Data:
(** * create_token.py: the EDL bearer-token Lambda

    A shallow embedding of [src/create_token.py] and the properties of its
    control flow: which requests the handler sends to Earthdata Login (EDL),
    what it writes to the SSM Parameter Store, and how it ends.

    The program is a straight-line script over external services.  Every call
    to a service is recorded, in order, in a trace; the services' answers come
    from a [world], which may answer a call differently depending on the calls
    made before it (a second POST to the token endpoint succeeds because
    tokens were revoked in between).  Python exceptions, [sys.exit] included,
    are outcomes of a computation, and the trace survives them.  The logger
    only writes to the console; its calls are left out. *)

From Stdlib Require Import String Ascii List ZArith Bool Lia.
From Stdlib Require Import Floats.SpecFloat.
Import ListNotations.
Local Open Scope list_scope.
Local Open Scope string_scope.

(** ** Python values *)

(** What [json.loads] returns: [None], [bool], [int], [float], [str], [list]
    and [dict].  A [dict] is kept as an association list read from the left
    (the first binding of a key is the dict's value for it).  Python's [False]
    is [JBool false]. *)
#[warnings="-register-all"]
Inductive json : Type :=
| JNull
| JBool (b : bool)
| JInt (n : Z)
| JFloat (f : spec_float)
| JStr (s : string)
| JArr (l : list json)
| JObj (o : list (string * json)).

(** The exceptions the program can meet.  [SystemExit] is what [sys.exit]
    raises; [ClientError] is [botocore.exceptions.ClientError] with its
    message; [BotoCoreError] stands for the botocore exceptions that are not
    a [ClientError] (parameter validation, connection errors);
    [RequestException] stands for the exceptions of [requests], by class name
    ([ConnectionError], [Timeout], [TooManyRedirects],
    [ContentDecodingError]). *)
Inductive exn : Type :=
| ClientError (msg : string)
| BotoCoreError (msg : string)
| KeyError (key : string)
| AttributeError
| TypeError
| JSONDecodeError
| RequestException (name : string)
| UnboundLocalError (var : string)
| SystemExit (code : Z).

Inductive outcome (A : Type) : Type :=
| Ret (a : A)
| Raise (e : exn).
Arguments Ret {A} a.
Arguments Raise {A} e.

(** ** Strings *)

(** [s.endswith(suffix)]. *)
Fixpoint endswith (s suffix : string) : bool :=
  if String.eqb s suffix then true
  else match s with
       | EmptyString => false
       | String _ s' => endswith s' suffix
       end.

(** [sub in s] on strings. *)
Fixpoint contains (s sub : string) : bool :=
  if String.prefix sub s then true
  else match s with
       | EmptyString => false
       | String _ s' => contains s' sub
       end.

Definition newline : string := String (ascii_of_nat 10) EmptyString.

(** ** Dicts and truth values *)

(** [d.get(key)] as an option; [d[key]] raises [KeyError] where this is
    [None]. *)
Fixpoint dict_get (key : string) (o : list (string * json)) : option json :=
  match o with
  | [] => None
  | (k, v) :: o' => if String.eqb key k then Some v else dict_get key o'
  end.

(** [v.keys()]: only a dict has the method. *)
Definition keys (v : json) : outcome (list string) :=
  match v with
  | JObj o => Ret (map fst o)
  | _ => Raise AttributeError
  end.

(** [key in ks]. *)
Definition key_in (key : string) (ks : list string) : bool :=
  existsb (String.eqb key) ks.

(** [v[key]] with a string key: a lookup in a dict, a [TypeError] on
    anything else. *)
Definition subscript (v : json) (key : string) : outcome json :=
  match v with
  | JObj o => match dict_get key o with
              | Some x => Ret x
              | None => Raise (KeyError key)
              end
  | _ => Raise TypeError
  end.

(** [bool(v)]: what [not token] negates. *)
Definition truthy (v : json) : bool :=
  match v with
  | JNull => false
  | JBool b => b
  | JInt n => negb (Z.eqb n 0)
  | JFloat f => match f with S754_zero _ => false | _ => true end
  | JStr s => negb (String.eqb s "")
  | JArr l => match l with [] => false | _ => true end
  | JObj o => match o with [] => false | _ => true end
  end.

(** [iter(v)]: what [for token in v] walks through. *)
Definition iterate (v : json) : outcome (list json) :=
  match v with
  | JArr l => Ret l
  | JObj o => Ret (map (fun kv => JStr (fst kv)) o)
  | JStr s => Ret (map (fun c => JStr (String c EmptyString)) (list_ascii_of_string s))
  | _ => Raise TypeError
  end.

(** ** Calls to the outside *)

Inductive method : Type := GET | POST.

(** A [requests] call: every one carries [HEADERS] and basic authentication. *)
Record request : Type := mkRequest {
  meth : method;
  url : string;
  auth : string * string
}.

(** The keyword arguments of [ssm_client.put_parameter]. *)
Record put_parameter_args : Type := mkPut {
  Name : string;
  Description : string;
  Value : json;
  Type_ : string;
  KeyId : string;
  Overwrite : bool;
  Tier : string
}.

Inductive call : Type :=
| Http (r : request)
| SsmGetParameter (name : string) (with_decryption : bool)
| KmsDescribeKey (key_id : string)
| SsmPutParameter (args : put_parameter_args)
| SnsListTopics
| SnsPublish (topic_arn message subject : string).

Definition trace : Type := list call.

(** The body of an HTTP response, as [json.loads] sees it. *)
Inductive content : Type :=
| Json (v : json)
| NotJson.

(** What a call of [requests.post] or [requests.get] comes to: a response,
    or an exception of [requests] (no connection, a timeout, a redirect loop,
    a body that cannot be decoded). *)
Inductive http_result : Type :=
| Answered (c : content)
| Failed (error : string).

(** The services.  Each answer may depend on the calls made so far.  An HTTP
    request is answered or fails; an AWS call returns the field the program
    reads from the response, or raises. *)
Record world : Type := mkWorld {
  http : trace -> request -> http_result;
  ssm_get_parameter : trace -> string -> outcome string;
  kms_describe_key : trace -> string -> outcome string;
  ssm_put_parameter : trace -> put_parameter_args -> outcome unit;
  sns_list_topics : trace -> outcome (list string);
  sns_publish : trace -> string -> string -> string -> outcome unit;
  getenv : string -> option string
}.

...

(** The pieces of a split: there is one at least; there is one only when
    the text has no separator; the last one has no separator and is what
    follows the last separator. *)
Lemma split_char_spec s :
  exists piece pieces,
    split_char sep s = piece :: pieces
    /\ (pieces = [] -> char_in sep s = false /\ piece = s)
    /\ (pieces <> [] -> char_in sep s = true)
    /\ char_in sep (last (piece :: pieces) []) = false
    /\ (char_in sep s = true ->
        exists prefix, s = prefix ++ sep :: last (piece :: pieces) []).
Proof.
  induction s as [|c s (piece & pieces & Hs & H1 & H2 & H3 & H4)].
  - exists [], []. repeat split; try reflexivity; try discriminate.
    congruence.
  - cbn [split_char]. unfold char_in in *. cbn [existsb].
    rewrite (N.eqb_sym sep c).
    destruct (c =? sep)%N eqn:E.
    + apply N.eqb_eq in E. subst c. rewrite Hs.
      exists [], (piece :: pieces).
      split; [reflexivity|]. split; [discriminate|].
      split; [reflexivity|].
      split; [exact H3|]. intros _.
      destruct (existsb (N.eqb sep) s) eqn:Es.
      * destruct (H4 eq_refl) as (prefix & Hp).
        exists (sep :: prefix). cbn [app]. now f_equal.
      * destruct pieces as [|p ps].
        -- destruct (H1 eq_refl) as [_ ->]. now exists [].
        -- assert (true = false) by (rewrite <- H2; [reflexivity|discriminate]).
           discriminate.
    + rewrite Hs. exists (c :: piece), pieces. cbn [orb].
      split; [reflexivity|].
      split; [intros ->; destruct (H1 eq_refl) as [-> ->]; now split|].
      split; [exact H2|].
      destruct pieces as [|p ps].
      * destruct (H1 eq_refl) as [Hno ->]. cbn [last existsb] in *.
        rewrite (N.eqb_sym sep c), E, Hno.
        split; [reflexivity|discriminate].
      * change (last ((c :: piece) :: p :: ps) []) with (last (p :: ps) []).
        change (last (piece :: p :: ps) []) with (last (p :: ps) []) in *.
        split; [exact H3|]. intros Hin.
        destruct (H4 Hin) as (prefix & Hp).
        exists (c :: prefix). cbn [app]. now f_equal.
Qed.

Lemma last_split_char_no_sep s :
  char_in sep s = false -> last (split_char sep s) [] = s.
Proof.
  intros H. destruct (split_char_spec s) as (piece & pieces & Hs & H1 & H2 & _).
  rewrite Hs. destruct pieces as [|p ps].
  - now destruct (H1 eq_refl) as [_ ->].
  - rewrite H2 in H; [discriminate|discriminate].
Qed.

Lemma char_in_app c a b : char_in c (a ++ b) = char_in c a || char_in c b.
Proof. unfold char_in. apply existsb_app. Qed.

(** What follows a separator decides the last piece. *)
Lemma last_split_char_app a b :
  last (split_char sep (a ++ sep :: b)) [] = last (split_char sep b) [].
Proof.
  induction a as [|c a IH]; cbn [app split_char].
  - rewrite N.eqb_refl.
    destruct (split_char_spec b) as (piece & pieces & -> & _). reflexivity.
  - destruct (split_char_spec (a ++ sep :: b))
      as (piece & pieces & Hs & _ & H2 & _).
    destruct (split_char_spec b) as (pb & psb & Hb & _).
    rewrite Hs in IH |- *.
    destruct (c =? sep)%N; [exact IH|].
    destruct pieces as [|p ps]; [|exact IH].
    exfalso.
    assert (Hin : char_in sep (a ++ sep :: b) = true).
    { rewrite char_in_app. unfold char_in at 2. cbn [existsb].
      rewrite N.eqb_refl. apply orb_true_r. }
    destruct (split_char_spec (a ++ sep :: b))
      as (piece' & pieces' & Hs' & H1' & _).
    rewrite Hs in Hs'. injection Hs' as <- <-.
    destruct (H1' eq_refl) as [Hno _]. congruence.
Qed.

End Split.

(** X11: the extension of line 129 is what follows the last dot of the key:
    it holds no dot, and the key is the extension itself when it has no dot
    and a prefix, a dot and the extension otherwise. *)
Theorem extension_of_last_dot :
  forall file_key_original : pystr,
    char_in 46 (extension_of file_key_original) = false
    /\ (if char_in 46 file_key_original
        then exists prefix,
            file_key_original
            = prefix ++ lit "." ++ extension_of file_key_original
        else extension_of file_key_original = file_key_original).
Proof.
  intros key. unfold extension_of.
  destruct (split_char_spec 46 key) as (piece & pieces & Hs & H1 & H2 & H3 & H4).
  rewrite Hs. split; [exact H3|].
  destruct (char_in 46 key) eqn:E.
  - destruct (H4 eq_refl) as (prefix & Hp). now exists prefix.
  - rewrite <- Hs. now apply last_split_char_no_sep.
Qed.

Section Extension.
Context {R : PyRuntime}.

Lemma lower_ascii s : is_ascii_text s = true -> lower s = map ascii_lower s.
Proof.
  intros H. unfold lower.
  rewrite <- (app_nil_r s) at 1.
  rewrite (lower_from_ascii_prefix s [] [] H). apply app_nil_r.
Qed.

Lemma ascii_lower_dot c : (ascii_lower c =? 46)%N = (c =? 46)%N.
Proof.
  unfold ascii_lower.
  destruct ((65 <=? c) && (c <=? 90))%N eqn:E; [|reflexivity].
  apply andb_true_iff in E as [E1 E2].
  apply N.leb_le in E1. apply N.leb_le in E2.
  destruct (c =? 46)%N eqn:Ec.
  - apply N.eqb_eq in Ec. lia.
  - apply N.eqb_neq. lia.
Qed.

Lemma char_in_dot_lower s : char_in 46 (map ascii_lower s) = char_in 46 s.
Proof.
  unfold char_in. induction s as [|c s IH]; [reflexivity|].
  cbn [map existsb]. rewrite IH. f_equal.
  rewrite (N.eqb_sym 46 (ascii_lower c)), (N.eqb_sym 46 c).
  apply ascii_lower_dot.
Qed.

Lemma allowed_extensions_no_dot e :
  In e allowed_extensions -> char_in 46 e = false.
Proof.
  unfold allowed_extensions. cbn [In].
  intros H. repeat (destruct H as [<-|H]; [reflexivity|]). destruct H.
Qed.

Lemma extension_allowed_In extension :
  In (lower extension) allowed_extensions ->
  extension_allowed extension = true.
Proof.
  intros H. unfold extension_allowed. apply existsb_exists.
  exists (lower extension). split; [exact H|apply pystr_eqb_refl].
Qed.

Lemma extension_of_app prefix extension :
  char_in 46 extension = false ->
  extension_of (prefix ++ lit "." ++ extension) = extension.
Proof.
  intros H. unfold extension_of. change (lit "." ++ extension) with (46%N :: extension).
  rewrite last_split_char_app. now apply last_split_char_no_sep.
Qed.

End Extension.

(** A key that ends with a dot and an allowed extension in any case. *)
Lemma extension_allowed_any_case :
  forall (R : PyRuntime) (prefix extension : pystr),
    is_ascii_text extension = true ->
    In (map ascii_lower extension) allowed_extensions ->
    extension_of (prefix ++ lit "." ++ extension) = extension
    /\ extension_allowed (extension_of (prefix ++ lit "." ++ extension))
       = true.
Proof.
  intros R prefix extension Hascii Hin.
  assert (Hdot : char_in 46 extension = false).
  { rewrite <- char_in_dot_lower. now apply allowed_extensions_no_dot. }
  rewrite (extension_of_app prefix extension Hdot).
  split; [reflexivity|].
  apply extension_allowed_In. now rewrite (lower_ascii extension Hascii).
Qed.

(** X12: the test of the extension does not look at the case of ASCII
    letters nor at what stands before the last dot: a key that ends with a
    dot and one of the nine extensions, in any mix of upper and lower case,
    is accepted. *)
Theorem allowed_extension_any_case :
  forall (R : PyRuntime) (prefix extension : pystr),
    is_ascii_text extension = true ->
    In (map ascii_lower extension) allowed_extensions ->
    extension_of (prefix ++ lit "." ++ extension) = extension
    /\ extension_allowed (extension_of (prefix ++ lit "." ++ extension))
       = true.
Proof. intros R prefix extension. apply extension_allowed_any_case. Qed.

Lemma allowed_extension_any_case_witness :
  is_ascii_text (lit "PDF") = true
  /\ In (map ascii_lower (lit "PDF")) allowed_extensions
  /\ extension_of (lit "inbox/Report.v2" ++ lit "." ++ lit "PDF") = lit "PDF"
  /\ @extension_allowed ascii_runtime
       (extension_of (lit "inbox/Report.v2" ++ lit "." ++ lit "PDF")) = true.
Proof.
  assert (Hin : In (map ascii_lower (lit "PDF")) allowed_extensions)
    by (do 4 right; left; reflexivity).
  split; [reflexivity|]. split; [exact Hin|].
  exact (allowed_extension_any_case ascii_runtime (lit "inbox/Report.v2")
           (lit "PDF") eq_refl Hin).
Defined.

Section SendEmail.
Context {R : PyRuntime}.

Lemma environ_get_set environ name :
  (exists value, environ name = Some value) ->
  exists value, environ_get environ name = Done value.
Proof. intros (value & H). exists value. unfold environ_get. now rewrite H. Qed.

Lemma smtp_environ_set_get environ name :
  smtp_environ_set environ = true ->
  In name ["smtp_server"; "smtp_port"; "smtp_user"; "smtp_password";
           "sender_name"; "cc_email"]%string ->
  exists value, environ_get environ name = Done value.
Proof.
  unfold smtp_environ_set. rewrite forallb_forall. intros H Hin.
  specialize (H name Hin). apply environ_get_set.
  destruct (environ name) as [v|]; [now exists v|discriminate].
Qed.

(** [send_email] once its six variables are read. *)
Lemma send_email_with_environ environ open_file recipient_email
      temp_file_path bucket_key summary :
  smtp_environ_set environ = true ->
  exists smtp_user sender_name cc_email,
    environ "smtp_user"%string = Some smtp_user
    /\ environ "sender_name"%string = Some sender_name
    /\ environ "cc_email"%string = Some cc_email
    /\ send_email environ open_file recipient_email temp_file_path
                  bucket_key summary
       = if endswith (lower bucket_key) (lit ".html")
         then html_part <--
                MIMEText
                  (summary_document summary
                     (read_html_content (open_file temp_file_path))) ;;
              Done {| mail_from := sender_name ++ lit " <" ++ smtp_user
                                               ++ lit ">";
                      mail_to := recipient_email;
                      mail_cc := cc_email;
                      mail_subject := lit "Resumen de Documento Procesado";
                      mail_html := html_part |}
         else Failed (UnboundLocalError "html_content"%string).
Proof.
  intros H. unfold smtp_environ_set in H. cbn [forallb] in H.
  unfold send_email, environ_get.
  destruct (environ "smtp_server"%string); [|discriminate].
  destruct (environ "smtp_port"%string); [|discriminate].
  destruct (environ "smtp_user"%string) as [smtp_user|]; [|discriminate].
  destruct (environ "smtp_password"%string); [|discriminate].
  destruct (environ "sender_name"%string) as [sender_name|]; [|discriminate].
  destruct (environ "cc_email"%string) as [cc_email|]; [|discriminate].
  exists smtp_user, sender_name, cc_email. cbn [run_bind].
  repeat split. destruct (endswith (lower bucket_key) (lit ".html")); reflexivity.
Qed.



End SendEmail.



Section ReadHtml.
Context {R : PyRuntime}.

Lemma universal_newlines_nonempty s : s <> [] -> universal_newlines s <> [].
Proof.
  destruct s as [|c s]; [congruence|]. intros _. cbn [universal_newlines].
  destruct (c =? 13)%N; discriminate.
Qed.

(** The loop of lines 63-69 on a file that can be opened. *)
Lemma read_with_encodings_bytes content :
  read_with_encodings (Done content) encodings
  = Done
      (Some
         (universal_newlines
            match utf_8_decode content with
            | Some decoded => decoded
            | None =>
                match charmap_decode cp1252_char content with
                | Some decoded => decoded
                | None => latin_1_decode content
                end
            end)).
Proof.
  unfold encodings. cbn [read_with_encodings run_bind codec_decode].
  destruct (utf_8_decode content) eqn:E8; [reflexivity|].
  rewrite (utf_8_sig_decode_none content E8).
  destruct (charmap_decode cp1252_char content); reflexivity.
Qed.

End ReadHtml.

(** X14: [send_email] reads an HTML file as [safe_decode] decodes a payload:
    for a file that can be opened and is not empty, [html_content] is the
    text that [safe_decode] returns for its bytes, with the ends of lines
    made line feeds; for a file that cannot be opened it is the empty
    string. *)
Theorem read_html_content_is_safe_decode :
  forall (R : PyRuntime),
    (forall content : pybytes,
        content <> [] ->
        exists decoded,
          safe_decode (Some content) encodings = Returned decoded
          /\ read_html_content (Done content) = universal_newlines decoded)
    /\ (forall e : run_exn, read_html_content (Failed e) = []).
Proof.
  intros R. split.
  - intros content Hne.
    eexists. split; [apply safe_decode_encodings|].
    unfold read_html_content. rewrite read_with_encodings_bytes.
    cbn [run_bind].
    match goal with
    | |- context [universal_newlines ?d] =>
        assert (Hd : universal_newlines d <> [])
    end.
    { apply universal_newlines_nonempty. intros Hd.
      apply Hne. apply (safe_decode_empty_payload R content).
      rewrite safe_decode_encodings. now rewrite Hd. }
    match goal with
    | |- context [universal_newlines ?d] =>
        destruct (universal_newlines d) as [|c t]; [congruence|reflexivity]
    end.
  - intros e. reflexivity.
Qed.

What to work on:
Above are the records. Print exactly, and only, the lines from the line with "(** * create_token.py: the" to the line with "(** What [json.loads]", both inclusive.

Final answer:
(** * create_token.py: the EDL bearer-token Lambda

    A shallow embedding of [src/create_token.py] and the properties of its
    control flow: which requests the handler sends to Earthdata Login (EDL),
    what it writes to the SSM Parameter Store, and how it ends.

    The program is a straight-line script over external services.  Every call
    to a service is recorded, in order, in a trace; the services' answers come
    from a [world], which may answer a call differently depending on the calls
    made before it (a second POST to the token endpoint succeeds because
    tokens were revoked in between).  Python exceptions, [sys.exit] included,
    are outcomes of a computation, and the trace survives them.  The logger
    only writes to the console; its calls are left out. *)

From Stdlib Require Import String Ascii List ZArith Bool Lia.
From Stdlib Require Import Floats.SpecFloat.
Import ListNotations.
Local Open Scope list_scope.
Local Open Scope string_scope.

(** ** Python values *)

(** What [json.loads] returns: [None], [bool], [int], [float], [str], [list]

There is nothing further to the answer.